Done when non-secret evidence shows:
- live `actcore-runtime-config` has the verified `LLM_CONNECT_URL` and timeout;
- the activity-core worker has restarted or otherwise consumed the new config;
- `activity-core/llm-connect-provider-secrets` remains present with a populated
key count only, without printing or storing secret values;
- the State Hub bridge remains reachable from the activity-core runtime.
Current wait reason: this is Railiance/operator-owned live cluster work. State
Hub handoff message `9a074b7c-4b87-4e3c-a6bf-e1fe5580daa8` asks
`railiance-cluster` to reconcile the updated config and smoke it.
## Run Daily Triage Fixture Smoke
```task
id: ACTIVITY-WP-0010-T03
status: wait
priority: high
state_hub_task_id: "10e0df77-c230-4a82-b720-23c66bd17c0a"
```
After T02, run a manual or smoke execution of
`daily-statehub-wsjf-triage` against the live activity-core runtime.
Done when:
- the run calls llm-connect through the configured Service URL;
- llm-connect returns content accepted as schema-valid daily-triage JSON;
- State Hub receives a `daily_triage` progress item with `output_validated=true`;
- the working-memory daily-triage note exists at the path recorded in State Hub
detail;
- `scripts/verify_daily_triage.py` reports the smoke/manual run as present.

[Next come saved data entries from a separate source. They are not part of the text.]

(** X23.  For a filled-in add item form: the item counts as added
    exactly when the status is in the success range, the body parses and
    its [success] is truthy.  Then the form, the selected image and its
    preview are cleared.  In every other case what the user entered is
    kept as it was and exactly one alert is raised.  Loading is off
    afterwards in all cases. *)
Theorem add_item_clears_form_only_when_added :
  forall (settled : FetchOutcome) (st : AddItem.State),
    AddItem.name (AddItem.formData st) <> "" ->
    AddItem.category (AddItem.formData st) <> "" ->
    AddItem.price (AddItem.formData st) <> "" ->
    let o := AddItem.handleSubmit settled st in
    (forall res,
       AddItem.handleSubmit_try (Resolved res) = Ok None <->
       ok res = true /\
       exists body, parse res = Ok body /\ readable body = true /\
                    truthy (prop body "success") = true) /\
    (AddItem.handleSubmit_try settled = Ok None ->
     AddItem.next o = AddItem.init) /\
    (AddItem.handleSubmit_try settled <> Ok None ->
     AddItem.next o = AddItem.setLoading false st /\
     exists text, filter AddItem.is_alert (AddItem.trace o) =
                  [AddItem.Alert text]).
Proof.
  intros settled st Hn Hc Hp o. subst o.
  apply String.eqb_neq in Hn, Hc, Hp.
  unfold AddItem.handleSubmit. rewrite Hn, Hc, Hp. cbn [orb].
  split; [|split].
  - intros res. unfold AddItem.handleSubmit_try, json. cbn [await bind].
    destruct (parse res) as [body|e] eqn:Hparse; cbn [bind].
    + destruct (ok res) eqn:Hok; cbn [bind].
      * destruct (readable body) eqn:Hr.
        -- rewrite !(get_readable body _ Hr). cbn [bind].
           destruct (truthy (prop body "success")) eqn:Hs.
           ++ split; [eauto 6 | reflexivity].
           ++ split; [discriminate|].
              intros (_ & b & Hb & _ & Hs'). congruence.
        -- destruct (get_unreadable body "success" Hr) as (e & ->).
           cbn [bind]. split; [discriminate|].
           intros (_ & b & Hb & Hr' & _). congruence.
      * split; [|intros (H & _); discriminate].
        destruct (get body "message"); discriminate.
    + split; [discriminate|]. intros (_ & b & Hb & _). discriminate.
  - intros ->. reflexivity.
  - intros H.
    destruct (AddItem.handleSubmit_try settled) as [[t|]|e];
      [| contradiction |]; cbn [AddItem.next AddItem.trace];
      (split; [reflexivity | eexists; reflexivity]).
Qed.

Lemma add_item_clears_form_only_when_added_witness :
  let st := AddItem.mkState
              (AddItem.mkFormData "Margherita" "Classic" "Pizza" "9" 4 10)
              (Some (AddItem.mkFile "margherita.png"))
              (Some "data:image/png;base64,AAAA") false in
  let settled := Resolved {| status := 500;
                             parse := Ok (JObj [("success", JBool true)]) |} in
  AddItem.next (AddItem.handleSubmit settled st) = st.
Proof.
  intros st settled.
  assert (Hn : "Margherita" <> "") by discriminate.
  assert (Hc : "Pizza" <> "") by discriminate.
  assert (Hp : "9" <> "") by discriminate.
  destruct (add_item_clears_form_only_when_added settled st Hn Hc Hp)
    as (_ & _ & H).
  assert (Hfail : AddItem.handleSubmit_try settled <> Ok None)
    by discriminate.
  destruct (H Hfail) as [Hnext _]. exact Hnext.
Defined.

(** X24.  A click on a star of the add item form sets the rating and
    nothing else, and for a rating from 0 to 5 the form then shows exactly
    that many filled stars, followed by the empty ones. *)
Theorem rating_click_fills_that_many_stars :
  forall (r : Z) (st : AddItem.State),
    (0 <= r <= 5)%Z ->
    let st' := AddItem.handleRatingClick r st in
    AddItem.stars st' =
    (repeat true (Z.to_nat r) ++ repeat false (5 - Z.to_nat r))%list /\
    AddItem.rating (AddItem.formData st') = r /\
    AddItem.name (AddItem.formData st') = AddItem.name (AddItem.formData st) /\
    AddItem.description (AddItem.formData st') =
    AddItem.description (AddItem.formData st) /\
    AddItem.category (AddItem.formData st') =
    AddItem.category (AddItem.formData st) /\
    AddItem.price (AddItem.formData st') =
    AddItem.price (AddItem.formData st) /\
    AddItem.popularity (AddItem.formData st') =
    AddItem.popularity (AddItem.formData st) /\
    AddItem.selectedImage st' = AddItem.selectedImage st /\
    AddItem.imagePreview st' = AddItem.imagePreview st /\
    AddItem.loading st' = AddItem.loading st.
Proof.
  intros r st Hr st'. subst st'.
  split; [|repeat split].
  assert (H : (r = 0 \/ r = 1 \/ r = 2 \/ r = 3 \/ r = 4 \/ r = 5)%Z) by lia.
  destruct H as [->|[->|[->|[->|[->| ->]]]]]; reflexivity.
Qed.

Lemma rating_click_fills_that_many_stars_witness :
  AddItem.stars (AddItem.handleRatingClick 3 AddItem.init) =
  [true; true; true; false; false].
Proof.
  assert (H : (0 <= 3 <= 5)%Z) by lia.
  destruct (rating_click_fills_that_many_stars 3 AddItem.init H) as [Hs _].
  exact Hs.
Defined.

(** *** Session storage: login and logout *)

Section StorageFacts.
Import LocalStorage.

Lemma getItem_removeItem_same k s : getItem k (removeItem k s) = None.
Proof.
  induction s as [|[k' v] r IH]; simpl; [reflexivity|].
  destruct (k' =? k) eqn:E; simpl; [exact IH|]. now rewrite E.
Qed.

Lemma getItem_removeItem_other k k0 s :
  k0 <> k -> getItem k0 (removeItem k s) = getItem k0 s.
Proof.
  intros Hne. induction s as [|[k' v] r IH]; simpl; [reflexivity|].
  destruct (k' =? k) eqn:E; simpl.
  - apply String.eqb_eq in E. subst k'.
    destruct (k =? k0) eqn:E'; [|exact IH].
    apply String.eqb_eq in E'. congruence.
  - now rewrite IH.
Qed.

Lemma getItem_setItem_same k v s : getItem k (setItem k v s) = Some v.
Proof. unfold setItem. simpl. now rewrite String.eqb_refl. Qed.

Lemma getItem_setItem_other k k0 v s :
  k0 <> k -> getItem k0 (setItem k v s) = getItem k0 s.
Proof.
  intros Hne. unfold setItem. simpl.
  destruct (k =? k0) eqn:E.
  - apply String.eqb_eq in E. congruence.
  - now apply getItem_removeItem_other.
Qed.

Lemma present_unchanged k s s' :
  getItem k s' = getItem k s -> present k s' = present k s.
Proof. unfold present. now intros ->. Qed.

End StorageFacts.

Lemma login_try_admitted res token user :
  AdminLoginModal.handleSubmit_try (Resolved res) =
  Ok (AdminLoginModal.Granted token user) <->
  ok res = true /\
  exists body,
    parse res = Ok body /\
    strict_eq_str (prop (prop body "data") "role") "admin" = true /\
    user = prop body "data" /\ token = prop user "token".
Proof.
  unfold AdminLoginModal.handleSubmit_try, json. cbn [await bind].
  destruct (parse res) as [body|e]; cbn [bind].
  2:{ split; [discriminate|]. intros (_ & b & Hb & _). discriminate. }
  destruct (ok res); cbn [negb bind].
  2:{ split; [|intros (H & _); discriminate].
      destruct (get body "message"); discriminate. }
  destruct (readable body) eqn:Hb.
  - rewrite (get_readable body "data" Hb). cbn [bind].
    destruct (readable (prop body "data")) eqn:Hd.
    + rewrite !(get_readable _ _ Hd). cbn [bind].
      destruct (strict_eq_str (prop (prop body "data") "role") "admin")
        eqn:Hrole; cbn [negb].
      * split.
        -- intros H. injection H as <- <-. eauto 7.
        -- intros (_ & b & Hb' & _ & -> & ->).
           injection Hb' as <-. reflexivity.
      * split; [discriminate|].
        intros (_ & b & Hb' & Hr & _). injection Hb' as <-. congruence.
    + destruct (get_unreadable (prop body "data") "role" Hd) as (e & He).
      rewrite He. cbn [bind]. split; [discriminate|].
      intros (_ & b & Hb' & Hr & _). injection Hb' as <-.
      unfold prop at 1 in Hr. rewrite He in Hr. discriminate.
  - destruct (get_unreadable body "data" Hb) as (e & He).
    rewrite He. cbn [bind]. split; [discriminate|].
    intros (_ & b & Hb' & Hr & _). injection Hb' as <-.
    unfold prop at 2 in Hr. rewrite He in Hr. discriminate.
Qed.

(** X25.  With e-mail and password filled in, the admin login
    navigates to the orders page exactly when the response has a status in
    the success range and its body carries [data.role] equal to "admin".
    In every other case (failed request, refused login, other role, body
    that does not parse) it navigates nowhere, leaves the storage as it
    was, and shows a truthy error; loading is off afterwards. *)
Theorem admin_login_admits_admin_role_only :
  forall (res : Response) (store : LocalStorage.Storage)
         (st : AdminLoginModal.State),
    AdminLoginModal.email (AdminLoginModal.formData st) <> "" ->
    AdminLoginModal.password (AdminLoginModal.formData st) <> "" ->
    let o := AdminLoginModal.handleSubmit (Resolved res) store st in
    let admin :=
      ok res = true /\
      exists body,
        parse res = Ok body /\
        strict_eq_str (prop (prop body "data") "role") "admin" = true in
    (existsb AdminLoginModal.is_navigate (AdminLoginModal.trace o) = true
     <-> admin) /\
    (~ admin ->
     AdminLoginModal.storage o = store /\
     truthy (AdminLoginModal.error (AdminLoginModal.next o)) = true) /\
    AdminLoginModal.loading (AdminLoginModal.next o) = false.
Proof.
  intros res store st He Hp o admin. subst o admin.
  apply String.eqb_neq in He, Hp.
  unfold AdminLoginModal.handleSubmit.
  cbn [AdminLoginModal.formData AdminLoginModal.setError].
  rewrite He, Hp. cbn [orb].
  destruct (AdminLoginModal.handleSubmit_try (Resolved res))
    as [[shown|token user]|err] eqn:E.
  - cbn. split; [|split; [|reflexivity]].
    + split; [discriminate|].
      intros (Hok & body & Hb & Hr).
      assert (Hadm : AdminLoginModal.handleSubmit_try (Resolved res) =
                     Ok (AdminLoginModal.Granted
                           (prop (prop body "data") "token")
                           (prop body "data"))).
      { apply login_try_admitted. eauto 7. }
      congruence.
    + intros _. split; [reflexivity|].
      revert E. unfold AdminLoginModal.handleSubmit_try, json.
      cbn [await bind]. destruct (parse res) as [body|e];
        cbn [bind]; [|discriminate].
      destruct (ok res); cbn [negb bind].
      * destruct (get body "data") as [d|e]; cbn [bind]; [|discriminate].
        destruct (get d "role") as [r|e]; cbn [bind]; [|discriminate].
        destruct (strict_eq_str r "admin"); cbn [negb bind].
        -- destruct (get d "token"); discriminate.
        -- intros H. injection H as <-. reflexivity.
      * destruct (get body "message") as [m|e]; cbn [bind]; [|discriminate].
        intros H. injection H as <-. unfold or.
        destruct (truthy m) eqn:Hm; [exact Hm | reflexivity].
  - apply login_try_admitted in E as (Hok & body & Hb & Hr & _).
    cbn. split; [|split; [|reflexivity]].
    + split; eauto.
    + intros H. exfalso. apply H. eauto.
  - cbn. split; [|split; [|reflexivity]].
    + split; [discriminate|].
      intros (Hok & body & Hb & Hr).
      assert (Hadm : AdminLoginModal.handleSubmit_try (Resolved res) =
                     Ok (AdminLoginModal.Granted
                           (prop (prop body "data") "token")
                           (prop body "data"))).
      { apply login_try_admitted. eauto 7. }
      congruence.
    + intros _. split; [reflexivity|]. unfold or.
      destruct (truthy (JStr (message err))) eqn:Hm;
        [exact Hm | reflexivity].
Qed.

Lemma admin_login_admits_admin_role_only_witness :
  let res := {| status := 200;
                parse := Ok (JObj [("data",
                                    JObj [("role", JStr "customer");
                                          ("token", JStr "t0k3n")])]) |} in
  let st := AdminLoginModal.mkState
              (AdminLoginModal.mkFormData "a@b.c" "secret") false
              (JStr "") in
  let o := AdminLoginModal.handleSubmit (Resolved res) [] st in
  existsb AdminLoginModal.is_navigate (AdminLoginModal.trace o) = false /\
  AdminLoginModal.storage o = [] /\
  AdminLoginModal.error (AdminLoginModal.next o) =
  JStr "Access denied. Admin only.".
Proof.
  intros res st o.
  assert (He : "a@b.c" <> "") by discriminate.
  assert (Hp : "secret" <> "") by discriminate.
  destruct (admin_login_admits_admin_role_only res [] st He Hp)
    as (_ & H & _).
  split; [reflexivity|]. split; [|reflexivity].
  apply H. intros (_ & body & Hb & Hr).
  injection Hb as <-. discriminate Hr.
Defined.

(** X26.  Whatever the response, the admin login writes no storage
    key other than [adminToken] and [adminUser].  In particular the key
    [token], which the orders page and the navigation bar read, is as it
    was before the login; and on an admitted login [adminToken] holds the
    text of [data.data.token]. *)
Theorem admin_login_writes_only_its_two_keys :
  forall (settled : FetchOutcome) (store : LocalStorage.Storage)
         (st : AdminLoginModal.State),
    let o := AdminLoginModal.handleSubmit settled store st in
    (forall k, k <> "adminToken" -> k <> "adminUser" ->
       LocalStorage.getItem k (AdminLoginModal.storage o) =
       LocalStorage.getItem k store) /\
    AdminNavbar.isLoggedIn
      (AdminNavbar.mount (AdminLoginModal.storage o) AdminNavbar.init) =
    AdminNavbar.isLoggedIn (AdminNavbar.mount store AdminNavbar.init) /\
    (forall token user,
       existsb AdminLoginModal.is_navigate (AdminLoginModal.trace o) = true ->
       AdminLoginModal.handleSubmit_try settled =
       Ok (AdminLoginModal.Granted token user) ->
       LocalStorage.getItem "adminToken" (AdminLoginModal.storage o) =
       Some (LocalStorage.Text (ToString token))).
Proof.
  intros settled store st o.
  assert (Hkeys : forall k, k <> "adminToken" -> k <> "adminUser" ->
            LocalStorage.getItem k (AdminLoginModal.storage o) =
            LocalStorage.getItem k store).
  { intros k H1 H2. subst o. unfold AdminLoginModal.handleSubmit.
    destruct (_ || _); [reflexivity|].
    destruct (AdminLoginModal.handleSubmit_try settled) as [[s|t u]|e];
      cbn [AdminLoginModal.storage]; try reflexivity.
    rewrite !getItem_setItem_other by assumption. reflexivity. }
  split; [exact Hkeys|]. split.
  - unfold AdminNavbar.mount. cbn [AdminNavbar.isLoggedIn
      AdminNavbar.setIsLoggedIn].
    apply present_unchanged, Hkeys; discriminate.
  - intros token user Hnav Htry. subst o.
    unfold AdminLoginModal.handleSubmit in *.
    destruct (_ || _); [discriminate Hnav|].
    rewrite Htry. cbn [AdminLoginModal.storage].
    rewrite getItem_setItem_other by discriminate.
    apply getItem_setItem_same.
Qed.
(** [[...hand]] for a hand read from an array: spreading [undefined]
    raises a [TypeError]. *)
Definition spread (hand : option RangeHand) : JS (list Card) :=
  match hand with
  | Some (c1, c2) => mret [c1; c2]
  | None => throw TypeError
  end.

(** [u.rank === c.rank && u.suit === c.suit]. *)
Definition same_card (u c : Card) : bool :=
  bool_decide (rank u = rank c) && bool_decide (suit u = suit c).

(** [deck.filter(c => !used.some(u => ...))]; the two other estimators
    write the same filter in line, on [FULL_DECK]. *)
Definition removeUsed (deck used : list Card) : list Card :=
  List.filter (λ c, negb (existsb (λ u, same_card u c) used)) deck.

(** The object [{ heroWin, villainWin, tie }]; the three result types of
    the source share field names, which carry a prefix here where they
    would clash. *)
Record RangeEquity : Set := mkRangeEquity {
  range_heroWin : nat;
  range_villainWin : nat;
  range_tie : nat
}.

(** [a > b] on two rank classes: the operands are strings, compared by
    code units. *)
Definition string_gt (a b : RankClass) : bool :=
  String.ltb (RankClass_literal b) (RankClass_literal a).

Definition equityRangeVsRange (heroRange villainRange : list RangeHand)
    (board deck : list Card) (iterations : nat) : JS RangeEquity :=
  for_upto iterations
    (λ acc,
       i ← Math_random_below (length heroRange);
       let hero := heroRange !! i in
       j ← Math_random_below (length villainRange);
       let villain := villainRange !! j in
       heroCards ← spread hero;
       villainCards ← spread villain;
       let used := heroCards ++ villainCards ++ board in
       let rem := removeUsed deck used in
       shuffled ← shuffle rem;
       let need := 5 - Z.of_nat (length board) in
       let fullBoard := board ++ JSArray.slice shuffled 0 need in
       heroRank ← evaluate7Perfect (heroCards ++ fullBoard);
       villainRank ← evaluate7Perfect (villainCards ++ fullBoard);
       mret (if decide (heroRank = villainRank)
             then mkRangeEquity (range_heroWin acc) (range_villainWin acc)
                                (S (range_tie acc))
             else if string_gt heroRank villainRank
             then mkRangeEquity (S (range_heroWin acc)) (range_villainWin acc)
                                (range_tie acc)
             else mkRangeEquity (range_heroWin acc) (S (range_villainWin acc))
                                (range_tie acc)))
    (mkRangeEquity 0 0 0).

(* ================================================================= *)
(** ** Percentages *)

Module JSNumber.

(** The number a counter holds.  Counters are integers below 2^53 in
    every run that ends, so the conversion is exact. *)
Definition of_nat (n : nat) : float :=
  SF2Prim (binary_normalize prec emax (Z.of_nat n) 0 false).

(** [x.toFixed(2)] picks the integer [n] for which [n / 100 - x] is
    closest to zero, the larger one if there are two; [x] is
    [m * 2^e]. *)
Definition hundredths (m : positive) (e : Z) : Z :=
  if 0 <=? e then 100 * Z.pos m * 2 ^ e
  else (200 * Z.pos m + 2 ^ (- e)) / 2 ^ (1 - e).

## Collect Three Clean Scheduled Runs
```task
id: ACTIVITY-WP-0010-T04
status: wait
priority: high
state_hub_task_id: "dc6b9482-cf43-4fc5-994b-dcd7dea47db7"
```
Let the normal 07:20 Europe/Berlin schedule produce three consecutive clean
daily triage runs after the live config reconciliation.
Done when:
- three consecutive scheduled runs have Temporal workflow evidence,
`activity_runs` rows, State Hub `daily_triage` progress, and working-memory
notes;
- none of the three runs are merely manual smoke tests or `execution_failed`
diagnostics;
- calibration feedback is recorded in State Hub;
- `ACTIVITY-WP-0006-T03` and `ACTIVITY-WP-0009-T01` can move from `wait` to
`done`.
## Close Handoff State
```task
id: ACTIVITY-WP-0010-T05
status: wait
priority: medium
state_hub_task_id: "ecc57e21-1716-4daa-aba6-d8a6d824e4ed"
```
Update the surrounding workplans and State Hub once the live daily triage gate
passes.
Done when:
- `ACTIVITY-WP-0006` records the three-run calibration evidence;
- `ACTIVITY-WP-0009` records the scheduled-run trust gap closure;
- any temporary `needs_human` flags created for the llm-connect provider/config
handoff are cleared or replaced by a narrower follow-up;
- this workplan is marked `finished`.